*WHAT THIS TASK INVOLVES*. Among the records that follow, set down only the lines from the one containing "induction copied as" to the one containing "apply not_elem_of_cons in", both included, exactly.

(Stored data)
(* ===== verification/SegmentImage.v ===== *)
(** * A segment image reads back

    The image [encode_regions] writes is the one the reader expects: its header
    parses to the directory the writer laid out, and every region slice is the
    region that was written, under the checksum recorded for it. *)

From S2P Require Import Prelude Format Cursor Schema Manifest ManifestIo Bitmap Dict Columns SegmentLayout SegmentWriter SegmentReader SegmentHeaderSpec.

(** ** The layout, without its failures *)

(** A region of the image: kind, version and bytes. *)
Record item : Type := { it_kind : Z; it_version : Z; it_data : bytes }.

Definition aligned (n : Z) : Z := (n + (REGION_ALIGNMENT - 1)) / REGION_ALIGNMENT * REGION_ALIGNMENT.

Definition after (off : Z) (data : bytes) : Z := aligned (off + len data).

Fixpoint end_offset (off : Z) (items : list item) : Z :=
  match items with [] => off | i :: items => end_offset (after off (it_data i)) items end.

Section Layout.
Context {X : Xxh3}.

Definition place_entry (off : Z) (i : item) : RegionEntry :=
  {| re_kind := it_kind i; re_version := it_version i; re_reserved := 0; re_offset := off;
     re_length := len (it_data i); re_checksum := xxh3_64 (it_data i) |}.

Fixpoint place (off : Z) (items : list item) : list RegionEntry :=
  match items with [] => [] | i :: items => place_entry off i :: place (after off (it_data i)) items end.

Definition zero_bytes (n : Z) : bytes := replicate (Z.to_nat n) Byte.x00.

(** The regions, each padded to the next boundary. *)
Fixpoint body (off : Z) (items : list item) : bytes :=
  match items with
  | [] => []
  | i :: items => it_data i ++ zero_bytes (after off (it_data i) - (off + len (it_data i)))
                  ++ body (after off (it_data i)) items
  end.

Lemma aligned_ge n : n ≤ aligned n < n + REGION_ALIGNMENT ∧ aligned n mod REGION_ALIGNMENT = 0.
Proof.
  unfold aligned, REGION_ALIGNMENT. split; [|apply Z.mod_mul; lia].
  pose proof (Z.div_mod (n + (16 * 1024 - 1)) (16 * 1024)).
  pose proof (Z.mod_pos_bound (n + (16 * 1024 - 1)) (16 * 1024)). lia.
Qed.

Lemma aligned_multiple n : n mod REGION_ALIGNMENT = 0 → aligned n = n.
Proof.
  intros Hn. destruct (aligned_ge n) as [Hr Hm]. unfold REGION_ALIGNMENT in *.
  apply Z.mod_divide in Hn as [k ->]; [|lia]. apply Z.mod_divide in Hm as [j Hj]; [|lia]. rewrite Hj in Hr |- *. lia.
Qed.

Lemma align_up_aligned n : 0 ≤ n → n + REGION_ALIGNMENT ≤ usize_max → align_up n REGION_ALIGNMENT = Ok (aligned n).
Proof.
  intros H0 Hn. unfold align_up, aligned, saturating_sub, checked_add.
  replace (Z.max 0 (REGION_ALIGNMENT - 1)) with (REGION_ALIGNMENT - 1) by done.
  unfold REGION_ALIGNMENT in *. by decide_Z.
Qed.

Lemma after_ge off data : off ≤ after off data.
Proof. pose proof (len_nonneg data). destruct (aligned_ge (off + len data)). unfold after. lia. Qed.

Lemma end_offset_ge items : ∀ off, off ≤ end_offset off items.
Proof.
  induction items as [|i items IH]; intros off; cbn; [done|].
  pose proof (after_ge off (it_data i)). specialize (IH (after off (it_data i))). lia.
Qed.

Lemma end_offset_mod items : ∀ off, off mod REGION_ALIGNMENT = 0 → end_offset off items mod REGION_ALIGNMENT = 0.
Proof. induction items as [|i items IH]; intros off Ho; cbn; [done|]. apply IH, aligned_ge. Qed.

Lemma end_offset_app items more off : end_offset off (items ++ more) = end_offset (end_offset off items) more.
Proof. revert off. induction items; intros off; cbn; auto. Qed.

Lemma place_app items more off : place off (items ++ more) = place off items ++ place (end_offset off items) more.
Proof. revert off. induction items as [|i items IH]; intros off; cbn; [done|]. by rewrite IH. Qed.

Lemma body_app items more off : body off (items ++ more) = body off items ++ body (end_offset off items) more.
Proof.
  revert off. induction items as [|i items IH]; intros off; cbn; [done|]. by rewrite IH, <- !app_assoc.
Qed.

Lemma len_zero_bytes n : 0 ≤ n → len (zero_bytes n) = n.
Proof. intros Hn. unfold len, zero_bytes. rewrite length_replicate. lia. Qed.

Lemma len_body items : ∀ off, len (body off items) = end_offset off items - off.
Proof.
  induction items as [|i items IH]; intros off; cbn [body end_offset]; [rewrite (len_nil (A:=byte)); lia|].
  destruct (aligned_ge (off + len (it_data i))) as [Ha _]. fold (after off (it_data i)) in Ha.
  rewrite !len_app, IH, len_zero_bytes; lia.
Qed.

Lemma length_place items : ∀ off, length (place off items) = length items.
Proof. induction items as [|i items IH]; intros off; cbn; [done|]. by rewrite IH. Qed.

Lemma offset_after_ok off data :
  0 ≤ off → after off data + REGION_ALIGNMENT ≤ isize_max → offset_after off (len data) = Ok (after off data).
Proof.
  intros H0 Hb. pose proof (len_nonneg data). destruct (aligned_ge (off + len data)) as [Ha _].
  unfold after, offset_after, checked_add in *. unfold REGION_ALIGNMENT, usize_max, u64_max, isize_max in *.
  decide_Z. cbn [ok_or]. rewrite bind_Ok. apply align_up_aligned; unfold REGION_ALIGNMENT, usize_max, u64_max; lia.
Qed.

Lemma region_entry_ok kind version off data :
  len data ≤ isize_max →
  region_entry kind version off data
  = Ok (place_entry off {| it_kind := kind; it_version := version; it_data := data |}).
Proof.
  intros Hl. pose proof (len_nonneg data). unfold region_entry, try_from, isize_max, u64_max in *. by decide_Z.
Qed.

(** *** The loops of the writer *)

Definition region_item (r : RegionBytes) : item :=
  {| it_kind := region_id (rb_kind r); it_version := current_version (rb_family r); it_data := rb_bytes r |}.
Definition copied_item (r : SegmentCopiedRegion) : item :=
  {| it_kind := cr_kind r; it_version := cr_version r; it_data := cr_bytes r |}.

Lemma registered_version_ok f : registered_version f = Ok (current_version f).
Proof. by destruct f. Qed.

Lemma region_entries_ok regions : ∀ off entries,
  0 ≤ off → end_offset off (map region_item regions) + REGION_ALIGNMENT ≤ isize_max →
  region_entries off entries regions
  = Ok (end_offset off (map region_item regions), entries ++ place off (map region_item regions)).
Proof.
  induction regions as [|r regions IH]; intros off entries H0 Hb; cbn [region_entries map place end_offset].
  { by rewrite app_nil_r. }
  cbn [map end_offset] in Hb. pose proof (end_offset_ge (map region_item regions) (after off (rb_bytes r))) as Hge.
  pose proof (after_ge off (rb_bytes r)). cbn [region_item it_data] in *.
  assert (len (rb_bytes r) ≤ isize_max) as Hl.
  { destruct (aligned_ge (off + len (rb_bytes r))) as [Ha _]. fold (after off (rb_bytes r)) in Ha.
    unfold REGION_ALIGNMENT in *. lia. }
  rewrite registered_version_ok, bind_Ok, region_entry_ok by done. rewrite bind_Ok, offset_after_ok by lia.
  rewrite bind_Ok, IH by lia. by rewrite <- app_assoc.
Qed.

Lemma copied_entries_ok copied : ∀ off entries,
  0 ≤ off → end_offset off (map copied_item copied) + REGION_ALIGNMENT ≤ isize_max →
  NoDup (map re_kind entries ++ map cr_kind copied) →
  region_id RegionChecksumTable ∉ map cr_kind copied →
  copied_entries off entries copied
  = Ok (end_offset off (map copied_item copied), entries ++ place off (map copied_item copied)).
Proof.
  induction copied as [|r copied IH]; intros off entries H0 Hb Hnd Hct; cbn [copied_entries map place end_offset].
  { by rewrite app_nil_r. }
  cbn [map end_offset] in *. pose proof (end_offset_ge (map copied_item copied) (after off (cr_bytes r))) as Hge.
  pose proof (after_ge off (cr_bytes r)). cbn [copied_item it_data] in *.
  assert (len (cr_bytes r) ≤ isize_max) as Hl.
  { destruct (aligned_ge (off + len (cr_bytes r))) as [Ha _]. fold (after off (cr_bytes r)) in Ha.
    unfold REGION_ALIGNMENT in *. lia. }
  apply not_elem_of_cons in Hct as [Hc1 Hct]. rewrite (proj2 (Z.eqb_neq _ _)) by done. cbn [orb].
  assert (existsb (λ entry, re_kind entry =? cr_kind r) entries = false) as ->.
  { apply not_true_is_false. intros (e & He & Ek%Z.eqb_eq)%existsb_exists.
    apply NoDup_app in Hnd as (_ & Hd & _). apply (Hd (cr_kind r)); [|by left].
    rewrite <- Ek. by apply list_elem_of_In, in_map. }
  rewrite region_entry_ok by done. rewrite bind_Ok, offset_after_ok by lia. rewrite bind_Ok, IH; [|lia|lia| |done].
  - by rewrite <- app_assoc.
  - rewrite map_app, <- app_assoc. exact Hnd.
Qed.

Lemma resize_zeros_pad n (output : bytes) :
  len output ≤ n → resize_zeros n output = output ++ zero_bytes (n - len output).
Proof.
  intros Hn. unfold resize_zeros, zero_bytes. rewrite resize_ge by (unfold len in Hn; lia). do 2 f_equal.
  unfold len. lia.
Qed.

Lemma append_regions_ok items : ∀ off output rest,
  len output = off → off mod REGION_ALIGNMENT = 0 → end_offset off items + REGION_ALIGNMENT ≤ isize_max →
  append_regions output (map it_data items) (place off items ++ rest) = Ok (output ++ body off items).
Proof.
  induction items as [|i items IH]; intros off output rest Hl Hal Hb; cbn [map append_regions body place app].
  { by rewrite app_nil_r. }
  cbn [end_offset] in Hb. pose proof (end_offset_ge items (after off (it_data i))) as Hge.
  pose proof (after_ge off (it_data i)). pose proof (len_nonneg output). pose proof (len_nonneg (it_data i)).
  destruct (aligned_ge (off + len (it_data i))) as [Ha Ham]. fold (after off (it_data i)) in Ha, Ham.
  cbn [place_entry re_offset]. unfold try_from. unfold usize_max, u64_max, isize_max in *. decide_Z. cbn [andb ok_or].
  rewrite bind_Ok. rewrite (proj2 (Z.eqb_eq (len output) off)) by done. cbn [negb].
  rewrite len_app, Hl, align_up_aligned by (unfold usize_max, u64_max, REGION_ALIGNMENT in *; lia).
  rewrite bind_Ok. fold (after off (it_data i)). rewrite resize_zeros_pad by (rewrite len_app; lia).
  rewrite IH; [|rewrite !len_app, len_zero_bytes; lia|done|done].
  rewrite len_app, Hl, <- !app_assoc. done.
Qed.
(** *** Where the regions are *)

Lemma place_offsets items : ∀ off,
  off mod REGION_ALIGNMENT = 0 →
  Forall (λ e, off ≤ re_offset e ∧ re_offset e mod REGION_ALIGNMENT = 0 ∧ 0 ≤ re_length e
               ∧ re_offset e + re_length e ≤ end_offset off items) (place off items).
Proof.
  induction items as [|i items IH]; intros off Ho; cbn [place end_offset]; constructor.
  - pose proof (end_offset_ge items (after off (it_data i))). pose proof (len_nonneg (it_data i)).
    destruct (aligned_ge (off + len (it_data i))) as [Ha _]. fold (after off (it_data i)) in Ha.
    cbn [place_entry re_offset re_length]. split_and!; (done || lia).
  - pose proof (after_ge off (it_data i)). eapply Forall_impl; [apply IH, aligned_ge|].
    cbn. intros e (? & ? & ? & ?). split_and!; (done || lia).
Qed.

(** The place of an item, and its bytes in the body. *)
Lemma place_lookup items : ∀ off (n : nat) i,
  items !! n = Some i → place off items !! n = Some (place_entry (end_offset off (take n items)) i).
Proof.
  induction items as [|x items IH]; intros off [|n] i Hi; cbn in *; try done; [congruence|]. by apply IH.
Qed.

Lemma overlaps_none_after e others :
  Forall (λ o, re_offset e + re_length e ≤ re_offset o ∧ re_offset o + re_length o ≤ u64_max) others →
  overlaps_none e (re_offset e + re_length e) others = Ok tt.
Proof.
  induction 1 as [|o others [Ho Hb] _ IH]; cbn [overlaps_none]; [done|]. unfold checked_add. decide_Z. cbn [ok_or].
  rewrite bind_Ok, andb_false_r. exact IH.
Qed.

Lemma place_non_overlapping items : ∀ off limit,
  off mod REGION_ALIGNMENT = 0 → limit ≤ u64_max →
  Forall (λ e, re_offset e + re_length e ≤ limit) (place off items) →
  validate_non_overlapping (place off items) = Ok tt.
Proof.
  induction items as [|i items IH]; intros off limit Ho Hl Hf; cbn [place validate_non_overlapping]; [done|].
  cbn [place] in Hf. apply Forall_cons in Hf as [Hi Hf]. cbn [place_entry re_offset re_length] in *.
  unfold checked_add. decide_Z. cbn [ok_or]. rewrite bind_Ok.
  destruct (aligned_ge (off + len (it_data i))) as [Ha Ham]. fold (after off (it_data i)) in Ha, Ham.
  change off with (re_offset (place_entry off i)) at 2. change (len (it_data i)) with (re_length (place_entry off i)) at 1.
  rewrite overlaps_none_after, bind_Ok; [by apply (IH _ limit)|].
  pose proof (place_offsets items (after off (it_data i)) Ham) as Hp. rewrite Forall_forall in Hp, Hf |- *.
  intros e He. specialize (Hp e He). specialize (Hf e He). cbn [place_entry re_offset re_length] in *. lia.
Qed.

*FINISHED TASK*.
  induction copied as [|r copied IH]; intros off entries H0 Hb Hnd Hct; cbn [copied_entries map place end_offset].
  { by rewrite app_nil_r. }
  cbn [map end_offset] in *. pose proof (end_offset_ge (map copied_item copied) (after off (cr_bytes r))) as Hge.
  pose proof (after_ge off (cr_bytes r)). cbn [copied_item it_data] in *.
  assert (len (cr_bytes r) ≤ isize_max) as Hl.
  { destruct (aligned_ge (off + len (cr_bytes r))) as [Ha _]. fold (after off (cr_bytes r)) in Ha.
    unfold REGION_ALIGNMENT in *. lia. }
  apply not_elem_of_cons in Hct as [Hc1 Hct]. rewrite (proj2 (Z.eqb_neq _ _)) by done. cbn [orb].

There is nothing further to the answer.